Was war Ihre Motivation, dem Mitgliederrat beizutreten?
Ich habe von Anfang an in Europeana investiert und bin der Ansicht, dass sie nach wie vor die wichtigste Initiative im Bereich des europäischen Kulturerbes im digitalen Zeitalter ist. Ich war früher an mehreren Task Forces beteiligt, und es war ein natürlicher Schritt, für die Wahl in den Mitgliederrat zu kandidieren. Ich war hocherfreut, gewählt zu werden - es gibt viele ausgezeichnete Kandidaten in der Europeana Network Association!
Was beabsichtigen Sie als Mitgliedsrat zu tun?

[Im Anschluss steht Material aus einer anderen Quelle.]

(* ===== verification/CrashSafety.v ===== *)
(** * No acknowledged record is lost in a crash

    The storage stops at any point of any run; a new process recovers from the objects,
    the registry and the log.  Every record the log had confirmed is then readable from
    a registered object. *)
From S2P Require Import Prelude Collections Codec ObjectStore WalFormat WalMemory ObjectFormat ObjectIO LogCache LogCacheProofs Metadata StorageRecovery Upload Storage StorageSafety StorageRuns StorageDurable Startup.

(** ** What recovery accepts of one stream *)

Fixpoint accept_one_stream (e : Z) (l : list StreamRecordBatch) : list StreamRecordBatch :=
  match l with
  | [] => []
  | r :: l' => if base_offset r =? e then r :: accept_one_stream (last_offset r) l' else accept_one_stream e l'
  end.

Lemma accept_stream ends rs st e :
  ends !! st = Some e → of_stream st (accept ends rs).2 = accept_one_stream e (of_stream st (rr_record <$> rs)).
Proof.
  revert ends e; induction rs as [|r rs IH]; intros ends e He; [done|]. cbn [accept fmap list_fmap].
  unfold of_stream in *. rewrite filter_cons. case_decide as Hd.
  - destruct (decide (stream_id (rr_record r) = st)) as [<-|Hne].
    + rewrite He in Hd. injection Hd as ->. cbn [accept_one_stream]. rewrite Z.eqb_refl.
      specialize (IH (<[stream_id (rr_record r):=last_offset (rr_record r)]> ends) (last_offset (rr_record r))
        ltac:(by rewrite lookup_insert_eq)).
      destruct (accept _ rs) as [ends' l]. cbn [snd] in *. by rewrite filter_cons, decide_True, IH.
    + specialize (IH (<[stream_id (rr_record r):=last_offset (rr_record r)]> ends) e
        ltac:(by rewrite lookup_insert_ne)).
      destruct (accept _ rs) as [ends' l]. cbn [snd] in *. by rewrite filter_cons, decide_False, IH.
  - rewrite (IH _ _ He). destruct (decide (stream_id (rr_record r) = st)) as [<-|Hne]; [|done].
    cbn [accept_one_stream]. destruct (Z.eqb_spec (base_offset (rr_record r)) e) as [<-|]; done.
Qed.

Lemma accept_skip e k l : Forall (λ r, base_offset r < e) k → accept_one_stream e (k ++ l) = accept_one_stream e l.
Proof. induction 1 as [|r k Hr _ IH]; [done|]. cbn. by rewrite (proj2 (Z.eqb_neq _ _)) by lia. Qed.

Lemma accept_all e l hi k : runs e l hi → accept_one_stream e (l ++ k) = l ++ accept_one_stream hi k.
Proof.
  revert e; induction l as [|r l IH]; intros e; cbn; [by intros ->|]. intros (-> & _ & H). rewrite Z.eqb_refl. by rewrite (IH _ H).
Qed.

Lemma runs_below lo l hi : runs lo l hi → Forall (λ r, lo ≤ base_offset r ∧ base_offset r < hi) l.
Proof.
  revert lo; induction l as [|r l IH]; intros lo; [constructor|]. cbn. intros (<- & ? & H). pose proof (runs_le _ _ _ H).
  constructor; [lia|]. eapply Forall_impl; [by apply IH|]. cbn. lia.
Qed.

Section Crash.
Context {S W : Type} `{!ObjectStorage S} `{!ObjectStorageLaws S} `{!WriteAheadLog W}.
Context (config : S3StorageConfig) (delay_trim_ms : Z) (m0 : MetadataState) (world0 : world_ok m0).

Abbreviation Pipe := (Pipeline (S:=S) (M:=MetadataState) (W:=W)).

(** Each stream is open and appended to without a gap from its registered end. *)
Definition continuous (hist : History) : Prop :=
  ∀ st, of_stream st hist.*1 ≠ [] →
    ∃ x e, ms_streams m0 !! st = Some x ∧ sm_state x = StreamOpened ∧ runs (sm_end_offset x) (of_stream st hist.*1) e.

Lemma continuous_prefix h h' : h `prefix_of` h' → continuous h' → continuous h.
Proof.
  intros [k ->] Hc st Hne. specialize (Hc st). rewrite fmap_app, of_stream_app in Hc.
  destruct Hc as (x & e & ? & ? & (mid & ? & _)%runs_app); [by destruct (of_stream st h.*1)|]. by exists x, mid.
Qed.

Lemma in_stream (hist : History) q : q ∈ hist → q.1 ∈ of_stream (stream_id q.1) hist.*1.
Proof. intros Hq. apply list_elem_of_filter. split; [done|]. by apply list_elem_of_fmap_2. Qed.

Lemma continuous_of hist st r :
  continuous hist → r ∈ of_stream st hist.*1 →
  ∃ x e, ms_streams m0 !! st = Some x ∧ sm_state x = StreamOpened ∧ runs (sm_end_offset x) (of_stream st hist.*1) e.
Proof. intros Hc Hr. apply Hc. intros E. rewrite E in Hr. by apply not_elem_of_nil in Hr. Qed.

Lemma continuous_ordered hist : continuous hist → ordered m0 hist.
Proof.
  intros Hc. split; [|split].
  - intros st. destruct (decide (of_stream st hist.*1 = [])) as [->|Hne]; [constructor|].
    destruct (Hc st Hne) as (x & e & _ & _ & Hr). by eapply runs_sorted.
  - intros st start o Ho r Hr. destruct (continuous_of _ _ _ Hc Hr) as (x & e & Hx & _ & Hruns).
    pose proof (wo_starts _ world0 _ _ _ _ Ho Hx). apply runs_below in Hruns. rewrite Forall_forall in Hruns.
    specialize (Hruns r Hr). cbn in Hruns. lia.
  - apply Forall_forall. intros q Hq. pose proof (in_stream _ _ Hq) as Hr.
    destruct (continuous_of _ _ _ Hc Hr) as (x & e & _ & _ & Hruns). apply runs_span in Hruns.
    rewrite Forall_forall in Hruns. by apply Hruns.
Qed.

(** The records of a stream that survive a crash: the confirmed ones, then those of the
    log's further records [extra] that continue the stream. *)
Definition survivors (hist : History) (extra : list StreamRecordBatch) (st : Z) (x : StreamMetadata) : list StreamRecordBatch :=
  of_stream st hist.*1 ++ accept_one_stream (stream_end (sm_end_offset x) (of_stream st hist.*1)) (of_stream st extra).

(** The records of the committed blocks. *)
Definition committed_of (st : Z) (p : Pipe) : list StreamRecordBatch := take (done_of p) (blocks p) ≫= stream_records st.

(** The registry ends each stream where its committed records end. *)
Definition ends_now (p : Pipe) : Prop :=
  ∀ st, ms_streams (pl_manager p) !! st
    = (λ x, set_end_offset (stream_end (sm_end_offset x) (committed_of st p)) x) <$> ms_streams m0 !! st.

(** The records of a stream: the committed blocks, then the others. *)
Lemma history_split max cnt hist (p : Pipe) st :
  pipe_ok max cnt hist p →
  ∃ l, of_stream st hist.*1 = committed_of st p ++ l
    ∧ ∀ b, blocks p !! done_of p = Some b → ∃ l', l = stream_records st b ++ l'.
Proof.
  intros Hok. destruct (pipe_partition _ _ _ _ st Hok) as (a & _ & E).
  assert (pl_contexts p ≫= (λ c, stream_records st (tc_cache c)) = blocks p ≫= stream_records st) as Eb.
  { unfold blocks. clear. induction (pl_contexts p) as [|c l IH]; [done|]. cbn. by rewrite IH. }
  assert (blocks p ≫= stream_records st = committed_of st p ++ (drop (done_of p) (blocks p) ≫= stream_records st)) as Ec
    by (unfold committed_of; by rewrite <- bind_app, take_drop).
  rewrite Eb, Ec, <- app_assoc in E. eexists. split; [exact E|]. intros b Hb. rewrite (drop_S _ _ _ Hb). cbn [mbind list_bind]. rewrite <- app_assoc.
  by eexists.
Qed.

Lemma block_nonempty max cnt hist (p : Pipe) k b st rs :
  pipe_ok max cnt hist p → blocks p !! k = Some b → block_records b !! st = Some rs → rs ≠ [].
Proof.
  intros (chunks & tail & e & i & j & Hlay & _) Hb Hrs. unfold blocks in Hb. rewrite list_lookup_fmap in Hb.
  destruct (pl_contexts p !! k) as [c|] eqn:Ek; [|done]. injection Hb as <-.
  destruct (ly_block _ _ _ _ _ _ Hlay k (tc_cache c) (tc_cf c)) as (ch & _ & [_ Hne] & _).
  { unfold views. by rewrite list_lookup_fmap, Ek. }
  unfold block_records in Hrs. rewrite lookup_fmap in Hrs. destruct (lb_map (tc_cache c) !! st) eqn:E; [|done].
  injection Hrs as <-. by eapply Hne.
Qed.

Lemma done_le (p : Pipe) : (done_of p ≤ length (blocks p))%nat.
Proof. unfold done_of. rewrite length_blocks. lia. Qed.

Lemma ends_same (p p' : Pipe) :
  ms_streams (pl_manager p') = ms_streams (pl_manager p) → done_of p' = done_of p → blocks p `prefix_of` blocks p' →
  ends_now p → ends_now p'.
Proof.
  intros Em Ed [k Eb] He st. rewrite Em, He.
  assert (committed_of st p' = committed_of st p) as ->; [|done].
  unfold committed_of. rewrite Ed, Eb, take_app_le; [done|]. apply done_le.
Qed.

Lemma archive_done (p p' : Pipe) stream force k :
  archive_and_submit config stream force p = Some (p', k) → done_of p' = done_of p ∧ pl_manager p' = pl_manager p.
Proof.
  unfold archive_and_submit. destruct (archive_current_block_if_contains _ _) as [[c [b|]]|]; [..|done]; cbn [mbind option_bind].
  - unfold submit_block_upload. intros [= <- <-]. split; [|done]. unfold done_of. cbn.
    rewrite length_app. destruct force; cbn; rewrite ?length_alter, ?length_burst, !length_app; cbn; lia.
  - by intros [= <- <-].
Qed.

Lemma trim_now_done o k (p : Pipe) :
  done_of (trim_now o k p) = done_of p ∧ pl_manager (trim_now o k p) = pl_manager p.
Proof. unfold trim_now. destruct (wal_trim (pl_wal p) o). unfold done_of. cbn. by rewrite length_alter. Qed.

(** Every step but a commit leaves the streams and the committed blocks alone. *)
Lemma pstep_done max cnt x y :
  pipe_ok max cnt x.1 x.2 → durable_now config m0 x.2 → pstep config delay_trim_ms x y →
  (done_of y.2 = done_of x.2 ∧ ms_streams (pl_manager y.2) = ms_streams (pl_manager x.2))
  ∨ ∃ now b r, commit_effect config m0 x.2 y.2 now b r.
Proof.
  intros Hok Hd.
  destruct 1 as [hist p r o p' archived added Hc H|hist p stream force p' k H|hist p p' H|hist p now k p' H
    |hist p now p' H|hist p i p' H|hist p stream off end_ m c rs H|hist p w|hist p]; cbn [fst snd] in *; try by left.
  - left. unfold confirm_put in H. destruct (put r (pl_cache p)) as [[c added1]|]; [|done]. cbn [mbind option_bind] in H.
    destruct added1; [by injection H as <- <- <-|].
    destruct (archive_and_submit _ _ _ _) as [[p2 k]|] eqn:E; [|done]. cbn [mbind option_bind] in H.
    destruct (put r (pl_cache p2)) as [[c2 added2]|]; [|done]. cbn [mbind option_bind] in H. injection H as <- <- <-.
    apply archive_done in E as [Ed Em]. change (pl_manager p2 = pl_manager p) in Em. split; [exact Ed|]. cbn. by rewrite Em.
  - left. apply archive_done in H as [? ->]. done.
  - left. unfold prepare_one in H. destruct (pl_prepare p) as [|k rest]; [done|]. destruct (pl_contexts p !! k); [|done].
    cbn in H. injection H as <-. unfold done_of. cbn. by rewrite length_alter.
  - left. unfold upload_one in H. destruct (bool_decide _); [|done]. destruct (pl_contexts p !! k); [|done]. cbn in H.
    destruct (upload _ _ _) as [[s [?|?]]|]; [..|done]; injection H as <-; unfold done_of; cbn; by rewrite length_alter.
  - right. destruct (commit_one_effect config delay_trim_ms m0 _ _ _ _ _ _ Hok Hd H) as (b & r & ?). by exists now, b, r.
  - left. unfold run_trim in H. destruct (pl_trim_tasks p !! i) as [[o k|]|]; [..|done]; cbn in H.
    + injection H as <-. match goal with |- context [trim_now o k ?q] => destruct (trim_now_done o k q) as [-> ->] end. done.
    + destruct (pl_trim_queue p) as [|[o k] rest]; injection H as <-; [done|].
      match goal with |- context [trim_now o k ?q] => destruct (trim_now_done o k q) as [-> ->] end. done.
  - left. unfold flush_trims. assert (∀ q (p1 : Pipe), done_of (foldl (λ p q, trim_now q.1 q.2 p) p1 q) = done_of p1
      ∧ pl_manager (foldl (λ p q, trim_now q.1 q.2 p) p1 q) = pl_manager p1) as Hq.
    { intros q. induction q as [|z q IH]; intros p1; [done|]. cbn. destruct (IH (trim_now z.1 z.2 p1)) as [-> ->]. apply trim_now_done. }
    match goal with |- context [foldl _ ?q ?l] => destruct (Hq l q) as [-> ->] end. done.
Qed.

Lemma pstep_ends max cnt x y :
  pipe_ok max cnt x.1 x.2 → durable_now config m0 x.2 → continuous x.1 → pstep config delay_trim_ms x y →
  ends_now x.2 → ends_now y.2.
Proof.
  intros Hok Hd Hc Hstep He. destruct (pstep_grows config delay_trim_ms x y Hstep) as [_ Hg].
  destruct (pstep_done _ _ _ _ Hok Hd Hstep) as [[Ed Em]|(now & b & r & [_ Hb Hub _ Ec _ _ _ Em Ed _])]; [by eapply ends_same|].
  intros st. rewrite Em, commit_streams, He.
  destruct (ms_streams m0 !! st) as [z|] eqn:Ez; [|done]. cbn [fmap option_fmap option_map]. unfold set_end_offset. cbn. do 2 f_equal.
  assert (committed_of st y.2 = committed_of st x.2 ++ stream_records st b) as Ecom.
  { unfold committed_of. rewrite Ed. rewrite (blocks_of_cores y.2), Ec, <- blocks_of_cores, (take_S_r _ _ _ Hb), bind_app.
    cbn. by rewrite app_nil_r. }
  rewrite Ecom, stream_end_app. apply (advances_end config _ b _ r _ _ Hub). intros rs Hrs.
  destruct (history_split _ _ _ _ st Hok) as (l & El & Hl). destruct (Hl b Hb) as (l' & ->).
  rewrite stream_records_lookup, Hrs in El. change (default [] (Some rs)) with rs in El.
  assert (rs ≠ []) as Hne.
  { by eapply block_nonempty. }
  split; [done|]. destruct (Hc st) as (z' & e' & Ez' & _ & Hruns).
  { rewrite El. destruct rs; [done|]. by destruct (committed_of st x.2). }
  rewrite Ez in Ez'. injection Ez' as <-. rewrite El in Hruns.
  apply runs_app in Hruns as (mid & H1 & (mid' & H2 & _)%runs_app). exists mid'. by rewrite <- (runs_stream_end _ _ _ H1).
Qed.

Lemma psteps_ends max cnt (Hmax : 0 < max ≤ 2 ^ 63) (Hcnt : 0 < cnt) x y :
  rtc (pstep config delay_trim_ms) x y → pipe_ok max cnt x.1 x.2 → durable_now config m0 x.2 → ends_now x.2 →
  fits config m0 y.2 → continuous y.1 →
  pipe_ok max cnt y.1 y.2 ∧ durable_now config m0 y.2 ∧ ends_now y.2.
Proof.
  intros Hrun Hok Hd He. revert y Hrun. refine (rtc_ind_r _ _ _ _); [done|]. intros y z Hxy Hyz IH Hf Hc.
  destruct (pstep_grows config delay_trim_ms _ _ Hyz) as [Hp1 Hp2].
  assert (fits config m0 y.2) as Hfy by (by eapply (fits_prefix config m0)).
  assert (continuous y.1) as Hcy by (by eapply continuous_prefix).
  destruct (IH Hfy Hcy) as (Hok' & Hd' & He'). split; [|split].
  - eapply pstep_ok; try done. intros m n. cbn. by eexists _, _.
  - eapply (pstep_durable config delay_trim_ms m0); try done; [apply world0|by apply continuous_ordered].
  - by eapply pstep_ends.
Qed.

Ich bin Anfang des Jahres in den Vorstand der ENA eingetreten und bin derzeit an der Diskussion um die zunehmende Inklusivität und Vielfalt innerhalb der Sammlungen und an der Repräsentativität unserer Gemeinschaft beteiligt. Das ist mir sehr wichtig. Darüber hinaus möchte ich die ENA dabei unterstützen, die Europeana-Initiative durch eine wirksame Interaktion mit den Einrichtungen des Kulturerbes rund um den „digitalen Wandel“ zu ergänzen. Ich sehe auch das Engagement der Gemeinschaft und einen stärkeren Beitrag zur lokalen Identität und zum „Sinn für den Ort“ als etwas, das Europeana mit Unterstützung der ENA stärken kann.